Inmodiario

El traspaso a Metrovacesa Suelo y Promoción -la filial de la inmobiliaria participada por Banco Santander, BBVA y Banco Popular que quedó fuera de la integración en Merlin- de suelos valorados en unos 2.000 millones de euros, se ha convertido, en el marco de la operación de compra del Banco Popular, en una apuesta firme para sacar de sus balances estos activos

En el caso del Popular, la jugada tiene doble alcance. Además de quitarse de en medio parte de estos suelos, valorados en libros en 7.825 millones de euros, permitiría revertir un porcentaje significativo de los 3.500 millones de euros provisionados por estos activos. De esta manera, la factura a pagar por quien finalmente se lleve el gato al agua sería inferior.

La idea que persiguen los tres bancos con este traspaso es proseguir con el desagüe de sus todavía cuantiosos activos tóxicos. Un proceso acelerado en los últimos meses con los casi 1.700 millones de activos rentables (oficinas y centros comerciales) aportados a la socimi Merlin, y los 665 millones en 3.300 viviendas en alquiler traspasadas a Testa, la socimi de pisos en alquiler que las entidades financieras comparten con Merlin.

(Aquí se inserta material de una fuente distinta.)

(* ===== verification/Ctl.v ===== *)
(** * The command line tools (cmd/schedulerctl, cmd/schedulerd)

    The request [schedulerctl] makes of its flags, what it does with the answers, and the
    configuration [schedulerd] ends up with.  The flags are taken as parsed; files and
    standard input are parameters. *)
From Stdlib Require Import ZArith Lia.
From stdpp Require Import base option list strings gmap.
From S2P Require Import Prelude GoNum FloatFacts GoFmt Messages Metrics Engine Job EngineFacts SchedDB Executors SchedServer.

(** [int32(f)] on amd64 ([CVTTSD2SL]). *)
Definition int32_of_float (f : float64) : Z :=
  let t := int_of_float f in if bool_decide (- 2 ^ 31 ≤ t < 2 ^ 31) then t else - 2 ^ 31.

Definition dquote : string := String (Ascii.ascii_of_nat 34) EmptyString.

(** ** schedulerctl *)

(** Its flags by their variables; durations in nanoseconds. *)
Record ctl_flags := mkFlags {
  addrFlag : string; tgtFlag : string;
  scriptNameFlag : string; scriptFileFlag : string; scriptConfigFlag : string;
  runTimeFlag : Z; maxExecPerSecFlag : Z;
  growthFactorFlag : float64; timeBetweenGrowthFlag : Z; startingRequestsPerSecondFlag : Z
}.

Section ctl.
(** [ioutil.ReadAll] of an opened file, and of standard input. *)
Context (Open : string → outcome string) (Stdin : outcome string).

Definition readFile (filename : string) : outcome string := Open filename.

Definition readFileOrStdin (filename : string) : outcome string :=
  if bool_decide (filename = ""%string) || bool_decide (filename = "-"%string) then Stdin else readFile filename.

Definition readFileIfExists (filename : string) : outcome string :=
  if bool_decide (filename ≠ ""%string) then readFile filename else Ok ""%string.

(** The message: the starting rate is read from the flag of the maximal one. *)
Definition new_request (fl : ctl_flags) (script scriptConfig : string) : LoadTestReq :=
  let max := int32_of (maxExecPerSecFlag fl) in
  let starting := int32_of (maxExecPerSecFlag fl) in
  let growth := growthFactorFlag fl in
  let between := Seconds (timeBetweenGrowthFlag fl) in
  mkLoadTestReq (tgtFlag fl) script (scriptNameFlag fl) (int32_of_float (Seconds (runTimeFlag fl)))
    (if feq growth (float_of_int 0) then float_of_int 1 else growth)
    (if feq between (float_of_int 0) then float_of_int 1 else between)
    (if starting =? 0 then max else starting) max scriptConfig.

(** A call of [srv.Recv]. *)
Inductive reply := AMsg (m : LoadTestResp) | AEOF | AErr (e : error).

(** How the tool ends: it returns, or [log.Fatal]. *)
Inductive exit := Exit0 | Fatal (e : error).

(** [since i]: the elapsed time it prints with the [i]-th message; [unexpected]: the
    [%#v] of a message. *)
Context (since : nat → string) (unexpected : LoadTestResp → string).

Definition phase_line (i : nat) (res : LoadTestResp) : string :=
  (since i +:+
   match GetPreparing res with
   | Some count => ": load test is preparing " +:+ fmt_d count +:+ " workers..."
   | None => match GetStart res with
   | Some _ => ": load test started!"
   | None => match GetFinish res with
   | Some _ => ": load test finished!"
   | None => match GetError res with
   | Some e => ": load test had an error: " +:+ e
   | None => ": unexpected message: " +:+ unexpected res
   end end end end)%string.

(** The loop over the answers: the lines printed and the end, [None] while it waits. *)
Fixpoint receive (i : nat) (rs : list reply) : list string * option exit :=
  match rs with
  | [] => ([], None)
  | AEOF :: _ => (["done"%string], Some Exit0)
  | AErr e :: _ => ([], Some (Fatal (Errorf ("waiting for response: " +:+ Error e))))
  | AMsg m :: rs => let '(lines, ex) := receive (S i) rs in (phase_line i m :: lines, ex)
  end.

(** The action.  [call]: the request sent, and the answers to it.  The line that
    announces the request is left out of the result. *)
Definition Action (fl : ctl_flags) (call : LoadTestReq → outcome (list reply)) : list string * option exit :=
  if bool_decide (scriptNameFlag fl = ""%string) then
    ([], Some (Fatal (Errorf ("param " +:+ dquote +:+ "script.name" +:+ dquote +:+ " required to run script"))))
  else
  match readFileOrStdin (scriptFileFlag fl) with
  | Err e => ([], Some (Fatal e))
  | Panic m => ([], Some (Fatal (Errorf m)))
  | Ok script =>
      match readFileIfExists (scriptConfigFlag fl) with
      | Err e => ([], Some (Fatal e))
      | Panic m => ([], Some (Fatal (Errorf m)))
      | Ok scriptConfig =>
          match call (new_request fl script scriptConfig) with
          | Err e => ([], Some (Fatal (Errorf ("issuing load test request: " +:+ Error e))))
          | Panic m => ([], Some (Fatal (Errorf m)))
          | Ok rs => receive 0 rs
          end
      end
  end.
End ctl.

(** ** schedulerd *)

(** The variable of one setting: [flag] stores its default, [envflag] then stores its
    own, and parsing stores what the environment and the arguments give. *)
Definition setting {A} (flagDefault envDefault : A) (env arg : option A) : A :=
  fold_left (fun v w => default v w) [Some flagDefault; Some envDefault; env; arg] flagDefault.

(** What the environment, or the arguments, give for the settings of the service. *)
Record given := mkGiven {
  max_worker_per_executor : option Z;
  max_rps_per_executor : option Z;
  influx_addr : option string; influx_username : option string; influx_password : option string;
  influx_db_name : option string; influx_use_ssl : option bool
}.

Definition scheduler_config (env arg : given) : ServerConfig :=
  let str (f : given → option string) := setting "" "" (f env) (f arg) in
  mkServerConfig (setting 100 0 (max_worker_per_executor env) (max_worker_per_executor arg))
    (setting 500 0 (max_rps_per_executor env) (max_rps_per_executor arg))
    (mkRegisterExecutorResp (str influx_addr) (str influx_username) (str influx_password) (str influx_db_name)
      (setting false false (influx_use_ssl env) (influx_use_ssl arg))).

(** [connectToDO]: the ids of the keys; no key at all is fatal. *)
Definition connectToDO (List : outcome (list Z)) : outcome (list Z) :=
  match List with
  | Err e => Panic ("can't retrieve SSH keys: " +:+ Error e)
  | Panic m => Panic m
  | Ok [] => Panic "need at least 1 ssh key on your DO account"
  | Ok keys => Ok keys
  end.

(** ** Properties *)

Section properties.
Context {W N : Type} {LV : LuaVM W} {HT : HTTP N} {WL : Wall} {JS : JSON}.
Context (new_heap : W).

Lemma new_request_starting fl script config :
  lt_StartingRequestsPerSecond (new_request fl script config) = lt_MaxRequestsPerSecond (new_request fl script config).
Proof. simpl. by case_test. Qed.

(** A load test requested by [schedulerctl] never grows: each executor starts with
    its maximal rate, whatever the flags say of the starting one. *)
Theorem ctl_no_growth (fl : ctl_flags) (script config : string) (cfg : ServerConfig) (len : nat)
    (m : CommandMessage) (p : ScriptParams) :
  LoadTest_message cfg (new_request fl script config) len = Ok m → CmdScriptParams m = Some p →
  StartingRequestsPerSecond p = MaxRequestsPerSecond p.
Proof.
  unfold LoadTest_message, command_message. rewrite new_request_starting.
  destruct (div32 _ _) as [q| |]; [|done..]. simpl. intros [= <-] [= <-]. done.
Qed.

(** [schedulerd] without a rate per executor in its environment and its arguments is
    configured with none, not with the default of its flag: every load test with a
    script that passes ends in a division by zero. *)
Theorem schedulerd_default_panics (env arg : given) (w : answers) (req : LoadTestReq) (n : N) :
  max_rps_per_executor env = None → max_rps_per_executor arg = None →
  fst (verifyScript new_heap req n) = Ok tt →
  LoadTest new_heap (scheduler_config env arg) w req n = (Panic div_panic, []).
Proof.
  intros He Ha Hv. apply LoadTest_zero_executors; [exact Hv|]. apply needExecutors_zero. right.
  unfold scheduler_config. simpl. by rewrite He, Ha.
Qed.
End properties.

#[local] Existing Instance SchedServer.test_json.

(** The flags of [schedulerctl -tgt http://a -script.name test -max.exec.ps 1000]. *)
Definition test_flags : ctl_flags :=
  mkFlags "" "http://a" "test" "" "" (60 * Second) 1000 (float_lit 3 2) Second 50.

Lemma ctl_no_growth_witness :
  ∃ m p, LoadTest_message test_cfg (new_request test_flags "src" "") 4 = Ok m ∧ CmdScriptParams m = Some p ∧
    verifyCommand p = None ∧ StartingRequestsPerSecond p = MaxRequestsPerSecond p.
Proof.
  eexists _, _. split; [reflexivity|]. split; [reflexivity|]. split; [by vm_compute|].
  by eapply (ctl_no_growth test_flags "src" "" test_cfg 4).
Defined.

Definition nothing_given : given := mkGiven None None None None None None None.

Lemma schedulerd_default_panics_witness :
  LoadTest tt (scheduler_config nothing_given nothing_given) test_answers test_req tt = (Panic div_panic, []).
Proof. apply schedulerd_default_panics; by vm_compute. Defined.

(** What a client of [test_load] prints. *)
Example ctl_output :
  Action (fun _ => Err (Errorf "no such file")) (Ok "src"%string) (fun _ => "1s"%string) (fun _ => ""%string) test_flags
    (fun req => Ok (map (fun p => AMsg (mkLoadTestResp (Some p)))
       (omap (fun e => match e with ESend p => Some p | _ => None end) (snd (LoadTest tt test_cfg test_answers req tt))) ++ [AEOF])) =
  (["1s: load test is preparing 4 workers..."; "1s: load test started!"; "1s: load test finished!"; "done"]%string, Some Exit0).
Proof. by vm_compute. Qed.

Más de 2.300 millones de activos inmobiliarios que Santander, BBVA y Popular ya han sacado de sus balances, y que se incrementaría hasta los 4.000 millones con la cesión de terrenos a Metrovacesa Suelo y Promoción, que ya cuenta con cerca de 2,5 millones de metros cuadrados edificables para desarrollar más de 16.000 viviendas.

La transferencia de suelo de los bancos a Metrovacesa se hará en función de dos factores. El porcentaje del capital que cada uno ostenta en la inmobiliaria y las provisiones que, por este activo, han realizado. El Banco Santander tiene el 70,27%, BBVA el 20,52% y el Popular llega al 9,14%.

En el caso de las provisiones, las coberturas entre las entidades resultan desiguales. El Santander, que suma suelo por 5.000 de los 8.000 millones de inmuebles adjudicados, alcanza una cobertura del 57% para el conjunto de estos activos. BBVA concreta más. Los casi 5.000 millones de euros brutos en que la entidad tiene valorados los terrenos están cubiertos, ante previsibles minusvalías, al 75%.

Entre ambos, el Banco Popular que, al cierre de del primer trimestre, contaba en su balance con 16.000 millones de euros de inmuebles brutos improductivos. De estos activos, los suelos suman 7.825 millones que, tras provisiones, se quedan en un neto de unos 3.500 millones de euros.